The Registrant has agreed, upon the achievement of certain events,
including the securitization of the first mortgage encumbering the Properties,
to replace the Loan and with a like amount of secured mezzanine debt and a
preferred equity investment in the entity that owns each of the Properties
(after such modification, the "Modified Loan"). In any such modification, the
amount of the Registrant's investment in the Modified Loan will equal the amount
of the original Loan. The terms and conditions of the Modified Loan will mirror
the terms and conditions of the original Loan, except that the Registrant will
have the opportunity to earn a prescribed sightly increased interest rate.
The Loan, which matures on July 11, 2009, bears interest at a positive
fixed rate of interest for the first ten years and bears interest at a specified
positive rate over LIBOR for its last year. Prepayment is not permitted during
the first five years of the Loan; however, prepayment is permitted during the
period of the sixty-first (61st) month through the one hundred- fourteenth
(114th) month of the Loan with reimbursement for Swap (defined below) unwind
costs, and without premium or penalty for the remainder of the term.

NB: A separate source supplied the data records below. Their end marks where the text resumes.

(* ===== verification/PlanHelpers.v ===== *)
(** * Helpers of the planner: src/src/cypher/planner/helpers.rs

    Names close to a misspelt one, aggregates inside expressions, the aliases of
    RETURN inside ORDER BY, the parts of a conjunction, and the columns of a
    statement. *)
From S2P Require Export Executor.
#[local] Open Scope Z_scope.

(** ** Equality of syntax: the derived [PartialEq] of ast.rs

    Two expressions are equal when their kinds are; positions in the text do not
    count.  Floats compare by value, and a map by size and entries. *)
Definition opt_eqb {A} (eqb : A → A → bool) (x y : option A) : bool :=
  match x, y with Some a, Some b => eqb a b | None, None => true | _, _ => false end.
Definition list_eqb {A} (eqb : A → A → bool) : list A → list A → bool :=
  fix go x y := match x, y with
                | [], [] => true
                | a :: x', b :: y' => eqb a b && go x' y'
                | _, _ => false
                end.
Definition same `{EqDecision A} (x y : A) : bool := bool_decide (x = y).
Definition literal_eqb (x y : LiteralValue) : bool :=
  match x, y with
  | LiteralValue.Null, LiteralValue.Null => true
  | LiteralValue.Bool a, LiteralValue.Bool b => same a b
  | LiteralValue.I64 a, LiteralValue.I64 b => same a b
  | LiteralValue.F64 a, LiteralValue.F64 b => f64_eqb (f64_of_bits a) (f64_of_bits b)
  | LiteralValue.String a, LiteralValue.String b => String.eqb a b
  | _, _ => false
  end.
#[global] Instance binop_eq : EqDecision BinOp.
Proof. solve_decision. Defined.
#[global] Instance quantifier_eq : EqDecision QuantifierKind.
Proof. solve_decision. Defined.
#[global] Instance direction_eq : EqDecision RelDirection.
Proof. solve_decision. Defined.
#[global] Instance path_mode_eq : EqDecision ShortestPathMode.
Proof. solve_decision. Defined.
#[global] Instance remove_item_eq : EqDecision RemoveItem.
Proof. solve_decision. Defined.
Inductive WithValueKind := WkScalar | WkNode.
#[global] Instance with_kind_eq : EqDecision WithValueKind.
Proof. solve_decision. Defined.
Abbreviation WithKinds := (gmap string WithValueKind).
Definition infer_with_value_kind (e : Expr) : WithValueKind :=
  match expr_kind e with
  | Literal _ | MapLiteral _ | Property _ _ | BinaryOp _ _ _ | ListLit _ => WkScalar
  | _ => WkNode
  end.

(** ** Functions and operators *)
Definition is_arithmetic (op : BinOp) : bool :=
  match op with
  | BinOp.Add | BinOp.Sub | BinOp.Mul | BinOp.Div | BinOp.Mod | BinOp.Pow => true
  | _ => false
  end.
Fixpoint expr_references_var (var : string) (e : Expr) : bool :=
  match expr_kind e with
  | Variable_ v | Property v _ => String.eqb v var
  | BinaryOp l _ r => expr_references_var var l || expr_references_var var r
  | Not x | IsNull x | IsNotNull x => expr_references_var var x
  | FunctionCall _ args _ _ => List.existsb (expr_references_var var) args
  | _ => false
  end.
Fixpoint predicate_uses_arithmetic_on (var : string) (e : Expr) : bool :=
  match expr_kind e with
  | BinaryOp l op r =>
      (is_arithmetic op && (expr_references_var var l || expr_references_var var r))
      || (predicate_uses_arithmetic_on var l || predicate_uses_arithmetic_on var r)
  | Not x | IsNull x | IsNotNull x => predicate_uses_arithmetic_on var x
  | FunctionCall _ args _ _ => List.existsb (predicate_uses_arithmetic_on var) args
  | _ => false
  end.

Definition argument_error (code : ErrorCode) (message : string) (hint : option string) (span : Span)
    : GraphError :=
  GraphError.Query (QueryError.ArgumentError SemanticAnalysis code message hint (Some span)).
Definition check_arity (name name_lower : string) (args : list Expr) (span : Span) : Res unit :=
  match function_arity name_lower with
  | Some (min, max) =>
      let got := length args in
      let expected := if decide (min = max) then pretty min
                      else pretty min +:+ " or " +:+ pretty max in
      require (bool_decide (min ≤ got ≤ max)%nat)
        (argument_error ErrorCode.InvalidNumberOfArguments
           (name +:+ "() expected " +:+ expected +:+ " argument(s) but got " +:+ pretty got) None span)
  | None => Ok ()
  end.
Definition check_argument_kind (name name_lower : string) (kind : VarKind) : Res unit :=
  let structural := bool_decide (kind = VkNode) || bool_decide (kind = VkRelationship) in
  if decide (name_lower = "type") then
    require (negb (bool_decide (kind = VkNode)))
      (semantic_type_error "type() requires a relationship" ErrorCode.InvalidArgumentType)
  else if decide (name_lower = "length") then
    require (negb structural)
      (semantic_type_error "length() requires a path, string, or list" ErrorCode.InvalidArgumentType)
  else if decide (name_lower = "size") then
    require (negb (bool_decide (kind = VkPath)))
      (semantic_type_error "size() requires a string or list" ErrorCode.InvalidArgumentType)
  else if decide (name_lower ∈ ["toboolean"; "tointeger"; "tofloat"; "tostring"]) then
    require (negb structural)
      (semantic_type_error (name +:+ "() cannot convert a " +:+ var_kind_debug kind)
         ErrorCode.InvalidArgumentValue)
  else Ok ().
Definition check_score (name_lower : string) (args : list Expr) (span : Span) : Res unit :=
  if decide (name_lower = "score") then
    match args with
    | [a] =>
        require (match variable_of a with Some _ => true | None => false end)
          (argument_error ErrorCode.InvalidArgumentValue "score() argument must be a variable"
             (Some "usage: score(n) where n is an FTS-matched node variable") span)
    | _ =>
        Err (argument_error ErrorCode.InvalidArgumentValue
               ("score() requires exactly 1 argument, got " +:+ pretty (length args))
               (Some "usage: score(node_variable)") span)
    end
  else Ok ().
Definition is_string_literal (e : Expr) : bool :=
  match expr_kind e with Literal (LiteralValue.String _) => true | _ => false end.
Definition is_bool_literal (e : Expr) : bool :=
  match expr_kind e with Literal (LiteralValue.Bool _) => true | _ => false end.
Definition check_quantified_list (variable : string) (list_expr predicate : Expr) : Res unit :=
  match expr_kind list_expr with
  | ListLit ((_ :: _) as items) =>
      let all_strings := forallb is_string_literal items in
      require (negb ((all_strings || forallb is_bool_literal items)
                     && predicate_uses_arithmetic_on variable predicate))
        (semantic_type_error ((if all_strings then "String" else "Boolean")
           +:+ " is not a valid argument type for arithmetic operations") ErrorCode.InvalidArgumentType)
  | _ => Ok ()
  end.
Fixpoint validate_expr_types (var_types : VarTypes) (e : Expr) : Res unit :=
  match expr_kind e with
  | FunctionCall name args _ _ =>
      let name_lower := ascii_lowercase name in
      require (is_known_function name_lower) (unknown_function_error name (expr_span e)) ≫= λ _,
      check_arity name name_lower args (expr_span e) ≫= λ _,
      check_opt (check_argument_kind name name_lower)
        (var ← (a ← head args; variable_of a); var_types !! var) ≫= λ _,
      check_score name_lower args (expr_span e) ≫= λ _,
      for_each_r (validate_expr_types var_types) args
  | Property var _ =>
      require (negb (bool_decide (var_types !! var = Some VkPath)))
        (semantic_type_error "property access on a path is not allowed" ErrorCode.InvalidArgumentType)
  | BinaryOp l _ r => validate_expr_types var_types l ≫= λ _, validate_expr_types var_types r
  | Not x | IsNull x | IsNotNull x => validate_expr_types var_types x
  | Quantifier _ variable list_expr predicate =>
      check_quantified_list variable list_expr predicate ≫= λ _,
      validate_expr_types var_types list_expr
  | _ => Ok ()
  end.

(** ** Updating clauses *)
Definition map_values {E} (m : gmap string E) : list E := (map_to_list m).*2.
Definition check_one_type (clause : string) (rel_types : list string) : Res unit :=
  require (bool_decide (length rel_types = 1%nat))
    (syntax_error_at ("a relationship must have exactly one type in " +:+ clause)
       ErrorCode.NoSingleRelationshipType).

Definition check_create_element (vars : scope) (el : PatternElement Expr) : Res scope :=
  match el with
  | PNode n =>
      _ ← for_each_r (λ e, check_expr_variables e vars) (map_values (np_properties n));
      Ok (insert_opt (np_variable n) vars)
  | PRelationship rel =>
      _ ← check_one_type "CREATE" (rp_types rel);
      _ ← require (negb (bool_decide (rp_direction rel = RelUndirected)))
            (syntax_error_at "only directed relationships are supported in CREATE"
               ErrorCode.RequiresDirectedRelationship);
      _ ← for_each_r (λ e, check_expr_variables e vars) (map_values (rp_properties rel));
      Ok (insert_opt (rp_variable rel) vars)
  end.
Definition validate_create_patterns (patterns : list (Pattern Expr)) (vars : scope) : Res unit :=
  _ ← fold_r (λ vars p, fold_r check_create_element vars (pt_elements p)) vars patterns; Ok ().

Definition bind_merge_element (vars : scope) (el : PatternElement Expr) : Res scope :=
  match el with
  | PNode n => Ok (insert_opt (np_variable n) vars)
  | PRelationship rel =>
      _ ← check_one_type "MERGE" (rp_types rel); Ok (insert_opt (rp_variable rel) vars)
  end.
Definition check_merge_item (vars : scope) (item : SetItem Expr) : Res unit :=
  match item with
  | SetItem.Property a =>
      require (in_scope vars (as_variable a)) (not_in_scope (as_variable a)) ≫= λ _,
      check_expr_variables (as_value a) vars
  | SetItem.Label variable _ => require (in_scope vars variable) (not_in_scope variable)
  | SetItem.MapOverwrite variable v | SetItem.MapMerge variable v =>
      require (in_scope vars variable) (not_in_scope variable) ≫= λ _, check_expr_variables v vars
  end.
Definition validate_merge_pattern (pattern : Pattern Expr) (vars : scope)
    (on_create on_match : list (SetItem Expr)) : Res unit :=
  merge_vars ← fold_r bind_merge_element vars (pt_elements pattern);
  for_each_r (check_merge_item merge_vars) (on_create ++ on_match).

Definition validate_set_variables (items : list (SetItem Expr)) (vars : scope) : Res unit :=
  for_each_r (λ item : SetItem Expr,
    check_merge_item vars item ≫= λ _,
    match item with SetItem.Property a => reject_pattern_predicates (as_value a) | _ => Ok () end) items.

Fixpoint extract_root_variable (e : Expr) : option string :=
  match expr_kind e with
  | Variable_ v | Property v _ => Some v
  | Index base _ => extract_root_variable base
  | _ => None
  end.
Definition invalid_delete_target : GraphError :=
  syntax_error_at "DELETE requires a node, relationship, or path" ErrorCode.InvalidArgumentType.
Definition validate_delete_exprs (exprs : list Expr) (vars : scope) : Res unit :=
  for_each_r (λ e : Expr,
    match expr_kind e with
    | Variable_ var => require (in_scope vars var) (not_in_scope var)
    | HasLabel _ _ =>
        Err (syntax_error_at "cannot delete a label predicate expression" ErrorCode.InvalidDelete)
    | Literal _ | BinaryOp _ _ _ => Err invalid_delete_target
    | _ => check_opt (λ root, require (in_scope vars root) (not_in_scope root)) (extract_root_variable e)
    end) exprs.

Definition rebinding_checked (vars : scope) (el : PatternElement Expr) : Res unit :=
  match el with
  | PRelationship rel =>
      check_opt (λ var, require (negb (in_scope vars var)) (already_bound var)) (rp_variable rel)
  | PNode n =>
      check_opt (λ var, require (negb (in_scope vars var && negb (bool_decide (np_labels n = []))))
                          (already_bound var)) (np_variable n)
  end.
Definition validate_merge_variable_rebinding (pattern : Pattern Expr) (vars : scope) : Res unit :=
  match pt_elements pattern with
  | [PNode n] =>
      check_opt (λ var, require (negb (in_scope vars var)) (already_bound var)) (np_variable n)
  | [_; _; _] => for_each_r (rebinding_checked vars) (pt_elements pattern)
  | _ => Ok ()
  end.

(** ** Order and aggregation *)
Definition validate_no_aggregation_in_order_by (order_by : list (SortItem Expr)) : Res unit :=
  for_each_r (λ item, require (negb (is_aggregate_fn (si_expr item)))
    (syntax_error_at "aggregation functions are not allowed in ORDER BY when there is no aggregation in the preceding WITH/RETURN"
       ErrorCode.InvalidAggregation)) order_by.

(** Every name of a column: its text, and its alias. *)
Definition column_names (items : list (ReturnItem Expr)) : scope :=
  foldl (λ acc item, insert_opt (ri_alias item) ({[expr_to_column_name (ri_expr item)]} ∪ acc)) ∅ items.
Definition validate_return_order_by_with_aggregates (return_items : list (ReturnItem Expr))
    (order_by : list (SortItem Expr)) : Res unit :=
  let returned_cols := column_names return_items in
  for_each_r (λ sort_item,
    if is_aggregate_fn (si_expr sort_item) then
      for_each_r (λ leaf, require (in_scope returned_cols (expr_to_column_name leaf))
        (syntax_error_at "ORDER BY references a variable not in RETURN" ErrorCode.UndefinedVariable))
        (collect_non_aggregate_leaves (si_expr sort_item))
    else Ok ()) order_by.
Definition returned_variables (items : list (ReturnItem Expr)) : scope :=
  foldl (λ acc item, insert_opt (variable_of (ri_expr item)) acc) ∅ items.
Definition validate_distinct_order_by (return_items : list (ReturnItem Expr))
    (order_by : list (SortItem Expr)) (distinct : bool) : Res unit :=
  if negb distinct then Ok () else
  let projected := column_names return_items in
  let returned_vars := returned_variables return_items in
  for_each_r (λ sort_item,
    require (in_scope projected (expr_to_column_name (si_expr sort_item))
             || match expr_kind (si_expr sort_item) with
                | Property var _ => in_scope returned_vars var
                | _ => false
                end)
      (syntax_error_at "ORDER BY references a variable not in RETURN DISTINCT"
         ErrorCode.UndefinedVariable)) order_by.

Fixpoint validate_expr_in_scope (vars : scope) (e : Expr) : Res unit :=
  match expr_kind e with
  | Variable_ var | Property var _ =>
      require (in_scope vars var) (undefined_variable_error var vars (expr_span e))
  | BinaryOp l _ r => validate_expr_in_scope vars l ≫= λ _, validate_expr_in_scope vars r
  | FunctionCall _ args _ _ => for_each_r (validate_expr_in_scope vars) args
  | Not x | IsNull x | IsNotNull x => validate_expr_in_scope vars x
  | ListLit items => for_each_r (validate_expr_in_scope vars) items
  | _ => Ok ()
  end.
Definition validate_with_order_by_scope_input (input_scope : scope) (with_items : list (ReturnItem Expr))
    (order_by : list (SortItem Expr)) : Res unit :=
  if List.existsb (λ i, is_star (ri_expr i)) with_items then Ok () else
  let vars := foldl (λ acc i, insert_opt (ri_alias i) acc) input_scope with_items in
  for_each_r (λ si, validate_expr_in_scope vars (si_expr si)) order_by.

Fixpoint collect_variables_from_expr (vars : scope) (e : Expr) : scope :=
  match expr_kind e with
  | Variable_ name => {[name]} ∪ vars
  | Property var _ => {[var]} ∪ vars
  | BinaryOp l _ r => collect_variables_from_expr (collect_variables_from_expr vars l) r
  | FunctionCall _ args _ _ => foldl (λ acc a, collect_variables_from_expr acc a) vars args
  | Not x | IsNull x | IsNotNull x => collect_variables_from_expr vars x
  | _ => vars
  end.
Fixpoint validate_non_agg_leaves_in_scope (vars : scope) (e : Expr) : Res unit :=
  match expr_kind e with
  | FunctionCall name args _ _ =>
      if is_aggregate_name name then Ok () else for_each_r (validate_non_agg_leaves_in_scope vars) args
  | Variable_ var | Property var _ =>
      require (in_scope vars var) (undefined_variable_error var vars (expr_span e))
  | BinaryOp l _ r =>
      validate_non_agg_leaves_in_scope vars l ≫= λ _, validate_non_agg_leaves_in_scope vars r
  | Not x | IsNull x | IsNotNull x => validate_non_agg_leaves_in_scope vars x
  | _ => Ok ()
  end.
Definition validate_agg_order_by_scope (with_items : list (ReturnItem Expr))
    (order_by : list (SortItem Expr)) : Res unit :=
  let vars := foldl (λ acc item,
    let acc := insert_opt (ri_alias item) acc in
    if is_aggregate_fn (ri_expr item) then acc else collect_variables_from_expr acc (ri_expr item))
    ∅ with_items in
  for_each_r (λ si, validate_non_agg_leaves_in_scope vars (si_expr si)) order_by.

Fixpoint validate_no_aggregation_in_list_comp (e : Expr) : Res unit :=
  match expr_kind e with
  | ListComprehension _ list_expr filter_ map_expr =>
      check_opt (λ me,
        require (negb (is_aggregate_fn me))
          (syntax_error_at "aggregation functions are not allowed in list comprehension"
             ErrorCode.InvalidAggregation) ≫= λ _,
        validate_no_aggregation_in_list_comp me) map_expr ≫= λ _,
      check_opt validate_no_aggregation_in_list_comp filter_ ≫= λ _,
      validate_no_aggregation_in_list_comp list_expr
  | FunctionCall _ args _ _ => for_each_r validate_no_aggregation_in_list_comp args
  | BinaryOp l _ r =>
      validate_no_aggregation_in_list_comp l ≫= λ _, validate_no_aggregation_in_list_comp r
  | Not x | IsNull x | IsNotNull x => validate_no_aggregation_in_list_comp x
  | ListLit items => for_each_r validate_no_aggregation_in_list_comp items
  | _ => Ok ()
  end.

The Loan was funded with existing cash and funds borrowed under one of the
Registrant's credit facilities. Simultaneous with the origination of the Loan,
the Registrant entered into an interest rate swap agreement (the "Swap") with a
commercial bank pursuant to which it will receive interest at LIBOR on the
notional amount of the Swap in exchange for fixed interest payments for the
first ten years of the term of the Loan.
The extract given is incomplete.